To those who point out the government’s coffers aren’t bottomless, and the need for safeguards against abuse of the system, Stanley Pao says AAAP believes if people are given enough, they will make the right decisions for themselves.
“We don’t make any judgements. We are on a different end of the spectrum to WINZ. If people ask us for support, we get an idea of why they need it, but we don’t ever judge them. WINZ will go through their bank statements asking why they spent money on this or that. The people we deal with are constantly stressed. They are living day to day worrying about things that I don’t have to worry about and many New Zealanders take for granted. I just want the government to not ignore us any more.

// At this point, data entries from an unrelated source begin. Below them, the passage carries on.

(** C33: What the client encrypts for the server, the holder of the private key
    reads.  Let the modulus be a product of distinct primes and the exponents
    inverse modulo each prime less one.  Whenever [rsa_pad] succeeds, its answer is
    256 bytes from which the private exponent recovers the data, followed by
    padding up to 192 bytes; the data is shorter than 145 bytes then.  The only
    failures are data that is too long, a key that is not a 2048-bit modulus with
    an odd exponent of at least three, a random source that fails, and 128
    blocks in a row that were not below the modulus: a result wider than the
    modulus never happens. *)
Theorem server_reads_padded_data (ps : list Z) (d : Z) (key : RsaPublicKey) (data : list ascii) (g : Rng) :
  be_value (rsa_modulus key) = product ps ->
  rsa_exponents ps (be_value (rsa_exponent key)) d ->
  source_exact g ->
  match rsa_pad_with_random data key g with
  | (_, Ok encrypted) =>
      length encrypted = 256%nat /\ (length data <= 144)%nat
      /\ exists padding, length (data ++ padding) = 192%nat
         /\ rsa_unpad d (product ps) encrypted = Some (data ++ padding)%list
  | (_, Err e) =>
      (e = HsRsaPadDataTooLong (size_of data) /\ (144 < length data)%nat)
      \/ (e = HsInvalidRsaKey /\ ~ (3 <= be_value (rsa_exponent key) /\ Z.odd (be_value (rsa_exponent key)) = true
                                    /\ 2 ^ 2047 <= product ps < 2 ^ 2048))
      \/ e = HsRandomnessUnavailable \/ e = HsRsaPadRetryLimit
  end.
Proof.
  intros Hn Hexp Hg. unfold rsa_pad_with_random. rewrite Hn. set (exponent := be_value (rsa_exponent key)) in *.
  destruct (Z.ltb_spec 144 (size_of data)) as [Hlong|Hshort]; [left; split; [done|lia]|].
  destruct ((exponent <? 3) || negb (big_is_odd exponent) || negb (big_bits (product ps) =? 2048)) eqn:Hkey.
  - right. left. split; [done|]. intros (H3 & Hodd & Hr%big_bits_of_range). revert Hkey. unfold big_is_odd.
    by rewrite (proj2 (Z.ltb_ge _ _) H3), land_one, Zmod_odd, Hodd, Hr.
  - repeat match goal with H : _ || _ = false |- _ => apply orb_false_iff in H as [H ?] end.
    rename select (negb (_ =? 2048) = false) into Hbits. apply negb_false_iff, Z.eqb_eq, big_bits_2048 in Hbits;
      [|rewrite <- Hn; apply be_value_range].
    destruct (rsa_pad_loop 128 data exponent (product ps) g) as [g' res] eqn:Hloop.
    apply rsa_pad_loop_ok in Hloop as [_ Hres]; [|done|lia|split; [apply Hbits|apply Z.lt_le_incl, Hbits]].
    destruct res as [encrypted|e]; [|by auto].
    destruct Hres as (padding & temp_key & block & Hp & Hk & Hblock & Hlt & ->).
    split; [|split; [lia|]].
    + apply fixed_256_length, modpow_bound. split; [apply Hbits|apply Z.lt_le_incl, Hbits].
    + exists padding. split; [rewrite length_app; lia|].
      eapply rsa_unpad_block; try done; [by apply rsa_exponents_inverse| |lia].
      split; [apply Hbits|apply Z.lt_le_incl, Hbits].
Qed.
End theorem.
Lemma parse_server_dh_params_answer (encrypted : list ascii) :
  size_of encrypted <= 0xffff ->
  parse_server_dh_params (le_bytes 4 SERVER_DH_PARAMS_OK_CONSTRUCTOR ++ nonce ++ server_nonce ++ packed encrypted)
    nonce server_nonce = Ok (ServerDhOk encrypted).
Proof.
  intros Hl. unfold parse_server_dh_params. apply (ends_run DEFAULT_MAX_PLAINTEXT_BODY 64).
  - unfold parse_server_dh_params_body. eapply ends_bind; [apply reads_hs_u32; unfold SERVER_DH_PARAMS_OK_CONSTRUCTOR; lia|].
    rewrite app_assoc. eapply ends_bind; [by apply reads_nonces|].
    rewrite Z.eqb_refl, <- (app_nil_r (packed encrypted)). eapply ends_bind; [|apply ends_finished].
    apply (reads_then_ret _ _ (hs read_bytes) ServerDhOk). apply reads_lift, reads_bytes.
    unfold DEFAULT_MAX_PLAINTEXT_BODY. lia.
  - pose proof (packed_length encrypted Hl). rewrite !length_app, le_bytes_length. unfold u64_max. lia.
Qed.

Definition client_view (s : DhServer) : ServerDhInnerData := {|
  sd_nonce := nonce; sd_server_nonce := server_nonce; sd_generator := sv_generator s;
  sd_dh_prime := known_dh_prime_bytes; sd_g_a := to_bytes_be (server_public s); sd_server_time := sv_time s |}.

Lemma parse_server_dh_inner_answer (s : DhServer) (pad : list ascii) :
  server_ok s -> (length pad < 16)%nat ->
  hs_run (parse_server_dh_inner nonce server_nonce)
    (reader_with_limits (server_dh_inner s nonce server_nonce ++ pad) (1024 * 1024) 64)
  = Ok (client_view s, size_of (server_dh_inner s nonce server_nonce)).
Proof.
  intros [Hgen Hexp Hpub Htime] Hpad. destruct known_prime_bytes as [Hprime _].
  assert (Hga : (0 < length (to_bytes_be (server_public s)) <= 256)%nat) by apply modpow_bytes.
  pose proof (generator_small _ _ Hgen).
  apply (reads_to_run (1024 * 1024) 64 (parse_server_dh_inner nonce server_nonce) _ pad (fun n => (client_view s, n))).
  - unfold parse_server_dh_inner, server_dh_inner.
    eapply reads_to_bind; [apply reads_hs_u32; unfold SERVER_DH_INNER_DATA_CONSTRUCTOR; lia|].
    eapply reads_to_pure; [apply reads_passes; by rewrite Z.eqb_refl|].
    eapply reads_to_bind; [apply reads_lift, reads_take; lia|].
    eapply reads_to_bind; [apply reads_lift, reads_take; lia|].
    eapply reads_to_pure; [apply reads_result, validate_nonce_pair_same|].
    eapply reads_to_bind; [apply reads_lift, reads_i32; lia|].
    eapply reads_to_bind; [apply reads_lift, reads_bytes; lia|].
    eapply reads_to_bind; [apply reads_lift, reads_bytes; lia|].
    eapply reads_to_last; [apply reads_lift, reads_i32; lia|].
    apply (reads_to_position _ _ (fun n => (client_view s, n))).
  - unfold server_dh_inner. rewrite !length_app, !le_bytes_length.
    pose proof (packed_length known_dh_prime_bytes ltac:(lia)). pose proof (packed_length (to_bytes_be (server_public s)) ltac:(lia)).
    unfold u64_max. lia.
Qed.
(* ===== verification/Network.v ===== *)
(** * The network transport of the Telegram client ([telegram-network/src/lib.rs])

    Sockets, the clock and the source of randomness are an [Outside] that the
    operations thread: what the next reads of the stream answer, what was written,
    which writes fail, what the clock shows at each reading.  [TcpStream::flush]
    does nothing, and [write_all] of nothing does not write.  Errors that arise on
    the way keep the state as it then is. *)

From S2P Require Import Prelude Text Maps Bytes Tl Transport MtSession Crypto Dc Api Numbers Handshake.

Definition DEFAULT_MAX_DH_RETRIES : nat := 3.
Definition DEFAULT_MAX_SERVICE_MESSAGES : nat := 8.
Definition PING_CONSTRUCTOR : Z := 0x7abe77ec.
Definition PONG_CONSTRUCTOR : Z := 0x347773c5.
Definition NEW_SESSION_CREATED_CONSTRUCTOR : Z := 0x9ec20908.
Definition MESSAGE_CONTAINER_CONSTRUCTOR : Z := 0x73f1f8dc.
Definition BAD_SERVER_SALT_CONSTRUCTOR : Z := 0xedab447b.
Definition BAD_MSG_NOTIFICATION_CONSTRUCTOR : Z := 0xa7eff811.
Definition NET_MSGS_ACK_CONSTRUCTOR : Z := 0x62d6b459.
Definition NET_RPC_RESULT_CONSTRUCTOR : Z := 0xf35c6d01.
Definition FUTURE_SALTS_CONSTRUCTOR : Z := 0xae500895.
Definition DEFAULT_MAX_RPC_MESSAGES : nat := 64.
(* ===== verification/NetworkAnswers.v ===== *)
(** * The answers the Telegram client returns ([telegram-network/src/lib.rs])

    What every operation of a session keeps, however it ends: the key, the identity
    of the session and what was written.  From it, that a request is answered by the
    answer to it and no other; and what a refused salt does to a ping. *)

From S2P Require Import Prelude Text Maps Bytes Tl Transport MtSession Crypto Dc Api Numbers Handshake Network.

(** ** What an operation keeps, however it ends *)

Section keeps.
Context {S : Type} (P : S -> S -> Prop) `{!Reflexive P, !Transitive P}.

Definition keeps {A : Type} (m : Net S A) : Prop := forall s, P s (fst (m s)).

Lemma keeps_ret {A : Type} (a : A) : keeps (mret a).
Proof. intros s. reflexivity. Qed.

Lemma keeps_of {A : Type} (r : result NetworkError A) : keeps (net_of r).
Proof. intros s. reflexivity. Qed.

Lemma keeps_fail {A : Type} (e : NetworkError) : keeps (A := A) (net_fail e).
Proof. intros s. reflexivity. Qed.

Lemma keeps_get {A : Type} (f : S -> A) : keeps (net_get f).
Proof. intros s. reflexivity. Qed.

Lemma keeps_bind {A B : Type} (m : Net S A) (f : A -> Net S B) : keeps m -> (forall a, keeps (f a)) -> keeps (m ≫= f).
Proof.
  intros Hm Hf s. unfold mbind, net_bind. specialize (Hm s). destruct (m s) as [s' [a|e]]; [|exact Hm].
  etransitivity; [exact Hm|apply Hf].
Qed.
End keeps.

#[export] Hint Resolve keeps_ret keeps_of keeps_fail keeps_get keeps_bind : network.

Lemma net_bind_ok {S A B : Type} (m : Net S A) (f : A -> Net S B) (s s' : S) (b : B) :
  (m ≫= f) s = (s', Ok b) <-> exists s1 a, m s = (s1, Ok a) /\ f a s1 = (s', Ok b).
Proof.
  unfold mbind, net_bind. split.
  - destruct (m s) as [s1 [a|e]]; [by exists s1, a|done].
  - by intros (s1 & a & -> & ->).
Qed.

Lemma net_ret_ok {S A : Type} (a b : A) (s s' : S) : mret (M := Net S) a s = (s', Ok b) <-> s' = s /\ b = a.
Proof. split; [by intros [= <- <-]|by intros [-> ->]]. Qed.

Lemma net_of_ok {S A : Type} (r : result NetworkError A) (s s' : S) (a : A) : net_of r s = (s', Ok a) <-> s' = s /\ r = Ok a.
Proof. split; [by intros [= <- ->]|by intros [-> ->]]. Qed.

Lemma net_get_ok {S A : Type} (f : S -> A) (s s' : S) (a : A) : net_get f s = (s', Ok a) <-> s' = s /\ a = f s.
Proof. split; [by intros [= <- <-]|by intros [-> ->]]. Qed.

Lemma net_put_ok {S : Type} (f : S -> S) (s s' : S) (u : unit) : net_put f s = (s', Ok u) <-> s' = f s.
Proof. destruct u. split; [by intros [= <-]|by intros ->]. Qed.

Lemma net_fail_ok {S A : Type} (e : NetworkError) (s s' : S) (a : A) : net_fail e s = (s', Ok a) <-> False.
Proof. by split. Qed.

Lemma on_part_ok {S T A : Type} (get : S -> T) (put : T -> S -> S) (m : Net T A) (s s' : S) (a : A) :
  on_part get put m s = (s', Ok a) <-> exists t, m (get s) = (t, Ok a) /\ s' = put t s.
Proof.
  unfold on_part. destruct (m (get s)) as [t r]. split; [intros [= <- ->]; by exists t|by intros (t' & [= <- ->] & ->)].
Qed.

Lemma net_step_ok {S E A : Type} (convert : E -> NetworkError) (m : S -> S * result E A) (s s' : S) (a : A) :
  net_step convert m s = (s', Ok a) <-> m s = (s', Ok a).
Proof.
  unfold net_step. destruct (m s) as [s1 [b|e]]; cbn; split; congruence || by intros [= <- <-].
Qed.

(** Take apart an operation that succeeded. *)
Ltac net_ok_step :=
  match goal with
  | H : (_ ≫= _) _ = (_, Ok _) |- _ =>
      let s := fresh "s" in let a := fresh "a" in let Ha := fresh "Hok" in
      apply net_bind_ok in H as (s & a & Ha & H); cbv beta in H
  | H : mret _ _ = (_, Ok _) |- _ => apply net_ret_ok in H as [-> H]
  | H : net_of _ _ = (_, Ok _) |- _ => apply net_of_ok in H as [-> H]
  | H : net_get _ _ = (_, Ok _) |- _ => apply net_get_ok in H as [-> H]
  | H : net_put _ _ = (_, Ok _) |- _ => apply net_put_ok in H
  | H : net_fail _ _ = (_, Ok _) |- _ => by apply net_fail_ok in H
  | H : on_part _ _ _ _ = (_, Ok _) |- _ =>
      let t := fresh "t" in let Ht := fresh "Hpart" in apply on_part_ok in H as (t & Ht & H)
  | H : net_step _ _ _ = (_, Ok _) |- _ => apply net_step_ok in H
  | p : (_ * _)%type |- _ => destruct p
  end.
Ltac net_oks := repeat net_ok_step.

(** The keys and the identity of a session stay; what was written stays written. *)
Record grows (c c' : Client) : Prop := {
  gr_key : es_auth_key (cl_session c') = es_auth_key (cl_session c);
  gr_session : es_session_id (cl_session c') = es_session_id (cl_session c);
  gr_endpoint : es_endpoint (cl_session c') = es_endpoint (cl_session c);
  gr_written : exists l, ou_written (cl_outside c') = (ou_written (cl_outside c) ++ l)%list;
}.

#[export] Instance grows_refl : Reflexive grows.
Proof. intros c. split; try done. exists []. by rewrite app_nil_r. Qed.

#[export] Instance grows_trans : Transitive grows.
Proof.
  intros a b c [? ? ? [l Hl]] [? ? ? [k Hk]]. split; try congruence. exists (l ++ k)%list. by rewrite Hk, Hl, app_assoc.
Qed.

Definition wire_grows (w w' : Wire) : Prop :=
  exists l, ou_written (wr_outside w') = (ou_written (wr_outside w) ++ l)%list.

#[export] Instance wire_grows_refl : Reflexive wire_grows.
Proof. intros w. exists []. by rewrite app_nil_r. Qed.
#[export] Instance wire_grows_trans : Transitive wire_grows.
Proof. intros a b c [l Hl] [k Hk]. exists (l ++ k)%list. by rewrite Hk, Hl, app_assoc. Qed.

Section safety.
Context `{MC : MtCipher, R : Crc32}.

Lemma write_all_grows (bytes : list ascii) : keeps wire_grows (wire_outside (write_all bytes)).
Proof.
  intros w. unfold wire_outside, on_part, write_all, wire_grows.
  destruct bytes as [|b bytes]; [|destruct (ou_write_faults _ _)]; cbn [fst]; fields; eauto; exists []; by rewrite app_nil_r.
Qed.

Lemma codec_step_grows {A : Type} (m : Net TransportFrameCodec A) :
  keeps wire_grows (on_part (fun w => tt_codec (wr_transport w)) (fun c w => w ⟪ wr_transport ::= fun t => t ⟪ tt_codec := c ⟫ ⟫) m).
Proof. intros w. unfold on_part. destruct (m _) as [c r]. exists []. cbn [fst]. fields. by rewrite app_nil_r. Qed.

Lemma initialised_grows : keeps wire_grows (net_put (fun w => w ⟪ wr_transport ::= fun t => t ⟪ tt_initialized := true ⟫ ⟫)).
Proof. intros w. exists []. cbn [fst net_put]. fields. by rewrite app_nil_r. Qed.

#[local] Hint Resolve write_all_grows codec_step_grows initialised_grows : network.

(** Through the steps of an operation. *)
Ltac through := repeat match goal with
  | |- keeps _ (_ ≫= _) => apply keeps_bind; [typeclasses eauto| |intros ?]
  | |- keeps _ (if ?b then _ else _) => destruct b
  | |- keeps _ (let '(_, _) := ?p in _) => destruct p
  | |- keeps _ (match ?x with _ => _ end) => destruct x
  | |- _ => solve [auto with network typeclass_instances]
  end.

Lemma send_payload_grows (payload : list ascii) : keeps wire_grows (send_payload payload).
Proof. unfold send_payload. through. Qed.

Lemma receive_payload_grows : keeps wire_grows receive_payload.
Proof.
  intros w. unfold receive_payload. destruct (receive_loop _ _ _) as [[b reads] r]. exists []. cbn [fst]. fields.
  by rewrite app_nil_r.
Qed.

Lemma client_wire_grows {A : Type} (m : Net Wire A) : keeps wire_grows m -> keeps grows (client_wire m).
Proof.
  intros Hm c. unfold client_wire, on_part. specialize (Hm {| wr_transport := es_transport (cl_session c); wr_outside := cl_outside c |}).
  destruct (m _) as [w r]. cbn [fst] in *. split; fields; done.
Qed.

(** An operation that writes nothing and leaves the session's identity. *)
Lemma quiet_grows {A : Type} (m : Net Client A) :
  (forall c, let c' := fst (m c) in
     es_auth_key (cl_session c') = es_auth_key (cl_session c) /\ es_session_id (cl_session c') = es_session_id (cl_session c)
     /\ es_endpoint (cl_session c') = es_endpoint (cl_session c) /\ ou_written (cl_outside c') = ou_written (cl_outside c)) ->
  keeps grows m.
Proof. intros Hm c. destruct (Hm c) as (? & ? & ? & Hw). split; try done. exists []. by rewrite app_nil_r. Qed.

Lemma unix_time_grows : keeps grows (client_outside unix_time).
Proof. by apply quiet_grows. Qed.

Lemma secure_random_grows (n : nat) : keeps grows (client_outside (secure_random n)).
Proof. apply quiet_grows. intros c. unfold client_outside, secure_random, on_part, net_step, fill_random. by destruct (draw _ _ _). Qed.

Lemma client_ids_grows {A : Type} (m : MessageIdGuard -> MessageIdGuard * result MessageIdError A) : keeps grows (client_ids m).
Proof. apply quiet_grows. intros c. unfold client_ids, on_part, net_step. by destruct (m _) as [g r]. Qed.

Lemma client_sequence_grows (content_related : bool) : keeps grows (client_sequence content_related).
Proof. apply quiet_grows. intros c. unfold client_sequence, on_part, net_step. by destruct (next_sequence _ _) as [g r]. Qed.

Lemma set_salt_grows (salt : Z) : keeps grows (set_salt salt).
Proof. by apply quiet_grows. Qed.

Lemma check_server_id_grows (id : Z) : keeps grows (check_server_id id).
Proof. unfold check_server_id. apply keeps_bind; [typeclasses eauto|apply unix_time_grows|intros ?; apply client_ids_grows]. Qed.

#[local] Hint Resolve send_payload_grows receive_payload_grows client_wire_grows unix_time_grows secure_random_grows client_ids_grows
  client_sequence_grows set_salt_grows check_server_id_grows : network.

Lemma send_grows (body : list ascii) (content_related : bool) : keeps grows (send_encrypted_message body content_related).
Proof. unfold send_encrypted_message, next_message_id. through. Qed.

Lemma receive_message_grows : keeps grows receive_message.
Proof. unfold receive_message. through. Qed.

Lemma scan_container_grows scan (count : nat) (body : list ascii) (offset : Z) (outcome : RpcOutcome) (acks : list Z) :
  (forall inner id acks, keeps grows (scan inner id acks)) -> keeps grows (scan_container scan count body offset outcome acks).
Proof.
  intros Hscan. revert offset outcome acks. induction count as [|count IH]; intros offset outcome acks; cbn [scan_container]; through.
Qed.

Lemma scan_grows (depth : nat) (request : Z) (body : list ascii) (id : Z) (acks : list Z) :
  keeps grows (scan_rpc_body depth request body id acks).
Proof.
  revert body id acks. induction depth as [|depth IH]; intros body id acks; cbn [scan_rpc_body]; through.
  apply scan_container_grows. auto.
Qed.

Lemma send_acknowledgements_grows (ids : list Z) : keeps grows (send_acknowledgements ids).
Proof. unfold send_acknowledgements. pose proof send_grows. through. Qed.

#[local] Hint Resolve send_grows receive_message_grows scan_grows send_acknowledgements_grows : network.

Lemma acknowledged_grows (acks : list Z) : keeps grows (match acks with [] => mret tt | _ => send_acknowledgements acks end).
Proof. destruct acks; through. Qed.

Lemma rpc_rounds_grows (rounds : nat) (request : Z) : keeps grows (rpc_rounds rounds request).
Proof. induction rounds as [|rounds IH]; cbn [rpc_rounds]; through. Qed.

Lemma rpc_attempts_grows (attempts attempt : nat) (body : list ascii) : keeps grows (rpc_attempts attempts attempt body).
Proof. pose proof rpc_rounds_grows. revert attempt. induction attempts as [|attempts IH]; intros attempt; cbn [rpc_attempts]; through. Qed.

(** ** Whose answer a request returns *)

(** The body holds, itself or in a part of it, the answer to the request: in the
    message of that identifier. *)
Inductive answers (request : Z) : list ascii -> Z -> NetRpcResult -> Prop :=
| answers_result body id l :
    read_u32_at body 0 = Ok NET_RPC_RESULT_CONSTRUCTOR -> read_i64_at body 4 = Ok request -> drop 12 body = l -> l <> [] ->
    answers request body id {| nr_request_message_id := request; nr_response_message_id := id; nr_body := l |}
| answers_salts body id :
    read_u32_at body 0 = Ok FUTURE_SALTS_CONSTRUCTOR -> read_i64_at body 4 = Ok request ->
    answers request body id {| nr_request_message_id := request; nr_response_message_id := id; nr_body := body |}
| answers_part body id offset part_id sequence inner stop r :
    read_u32_at body 0 = Ok MESSAGE_CONTAINER_CONSTRUCTOR ->
    container_part body offset = Ok (part_id, sequence, inner, stop) ->
    answers request inner part_id r -> answers request body id r.

Lemma answers_request (request : Z) (body : list ascii) (id : Z) (r : NetRpcResult) :
  answers request body id r -> nr_request_message_id r = request.
Proof. by induction 1. Qed.
(** Through a handler. *)
Ltac handler :=
  repeat match goal with
  | |- runs _ _ _ (job_try _ _) => apply runs_try; [auto with runtime|intros ? ?]
  | |- runs _ _ _ (JobDone (Err _)) => apply runs_fails; auto with runtime
  | |- runs _ _ _ (reading _ _) => apply runs_reading; [auto with runtime|intros ? ?]
  | |- runs _ _ _ (take_transport _ _) =>
      apply runs_request; [auto with runtime|auto 6 with runtime|intros ? ? ? [?|?] ? ? ? ?; cbv beta zeta; [|eauto with runtime]]
  | |- runs _ _ _ (let '(_, _) := ?p in _) => destruct p
  end.
Ltac answers_with := eexists _, _; split; [reflexivity|].

(** The end of a request that the server confirmed. *)
Lemma ready_served (own : bool) (c : RuntimeClient) (s s' : Client) :
  rc_transport c = Some s -> confirmed s s' ->
  exists c' answer, authorization_ready (c ⟪ rc_transport := Some s' ⟫) = (c', JobDone answer) /\ served own c c' answer.
Proof. intros Ht Hs. answers_with. by apply (served_confirmed own c _ s s'). Qed.

Lemma begin_update_sync_served (own : bool) (id : Z) (client : option RuntimeClient) :
  runs (served own) id client (begin_update_sync id).
Proof. unfold begin_update_sync. handler. answers_with. by apply served_quietly. Qed.

Lemma initialize_connection_served (own : bool) (id : Z) (request : Value) (client : option RuntimeClient) :
  runs (served own) id client (initialize_connection id request).
Proof. unfold initialize_connection. cbv zeta. handler. answers_with. by apply served_quietly. Qed.

Lemma send_authentication_code_served (own : bool) (id : Z) (request : Value) (client : option RuntimeClient) :
  runs (served own) id client (send_authentication_code id request).
Proof.
  unfold send_authentication_code. handler. destruct a as [code| |].
  - destruct (delivery_state _) as [kind len]. answers_with. by apply served_otherwise.
  - eapply ready_served; [eassumption|]. remote_oks. eapply invoked_confirms; [eassumption|].
    apply sent_code_success_authorizes. match goal with H : protocol (parse_auth_sent_code _) = Ok _ |- _ => by apply map_err_ok in H end.
  - answers_with. by apply served_quietly.
Qed.

Lemma submit_authentication_code_served (own : bool) (id : Z) (request : Value) (client : option RuntimeClient) :
  runs (served own) id client (submit_authentication_code id request).
Proof.
  unfold submit_authentication_code. handler. destruct a as [| |password|code message].
  - eapply ready_served; [eassumption|]. by eapply sign_in_answer_confirms.
  - answers_with. by apply served_otherwise.
  - destruct (pw_srp password) as [srp|]; [|answers_with; eauto with runtime].
    destruct (rc_auth_context (c0 ⟪ rc_transport := Some s' ⟫)) as [context|]; [|answers_with; eauto with runtime].
    answers_with. by apply served_otherwise.
  - answers_with. eauto with runtime.
Qed.
Lemma move_sound config w m : world_sound config w -> world_sound config (dharma_move sha256 request_of_json w m).
Proof.
  intros [Hc Hp Hr Hh]. destruct m as [reads now again|i answers moments|i]; cbn [dharma_move].
  - destruct (handle_request _ _ _ _ _ _) as [s' h] eqn:He. apply (request_sound _ _ _ _ _ _ (dw_posted w)) in He as (Hc' & Hr' & Hh').
    constructor; cbn [dw_state dw_handlers dw_posted]; rewrite ?Hr'; [congruence|done..|].
    apply Forall_app. split; [done|]. apply list.Forall_singleton. by rewrite Hc in Hh'.
  - destruct (dw_handlers w !! i) as [h|] eqn:Hi; [|by constructor]. pose proof (Forall_lookup_1 _ _ _ _ Hh Hi) as Hs.
    destruct h as [request nodes hash|request l|r]; cbn [handler_delivers].
    2,3: rewrite list_insert_id by done; constructor; cbn; rewrite ?app_nil_r; done.
    destruct Hs as (-> & Hv & ->). destruct (deliver _ _ _ _ _ _ _) as [posted outcome] eqn:Hd.
    eapply deliver_proper in Hd as [Hp' Ho]; [|done|exact Hv|done|constructor|by intros r Hin%elem_of_nil].
    constructor; cbn [dw_state dw_handlers dw_posted]; [done|by apply Forall_app|by apply backed_more|].
    apply Forall_insert.
    + rewrite <- (app_nil_r (ds_receipts _)). by apply handlers_sound_more.
    + destruct outcome as [[|r l]|e]; [done| |done]. intros x Hx. destruct (Ho _ eq_refl x Hx) as (p & Hin & Hf).
      exists p. split; [apply elem_of_app; by right|done].
  - destruct (dw_handlers w !! i) as [h|] eqn:Hi; [|by constructor]. pose proof (Forall_lookup_1 _ _ _ _ Hh Hi) as Hs.
    destruct h as [request nodes hash|request l|r]; cbn [handler_records].
    1,3: rewrite list_insert_id by done; by constructor.
    constructor; cbn [dw_state dw_handlers dw_posted]; unfold record_receipts; fields; [done..|by apply backed_app|].
    apply Forall_insert; [rewrite <- (app_nil_r (dw_posted w)); by apply handlers_sound_more|].
    intros x Hx. apply elem_of_app. by right.
Qed.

“You know, we don’t have the luxury of time. We don’t have time to sit around and wait for politicians to get their act together and do the right thing. People are suffering now, suffering really severely, and heaps of these people have kids. It pisses me off. It pisses me off hard out. I am angry all the time but I have to channel all that energy into fighting for change and for the people I really believe in.”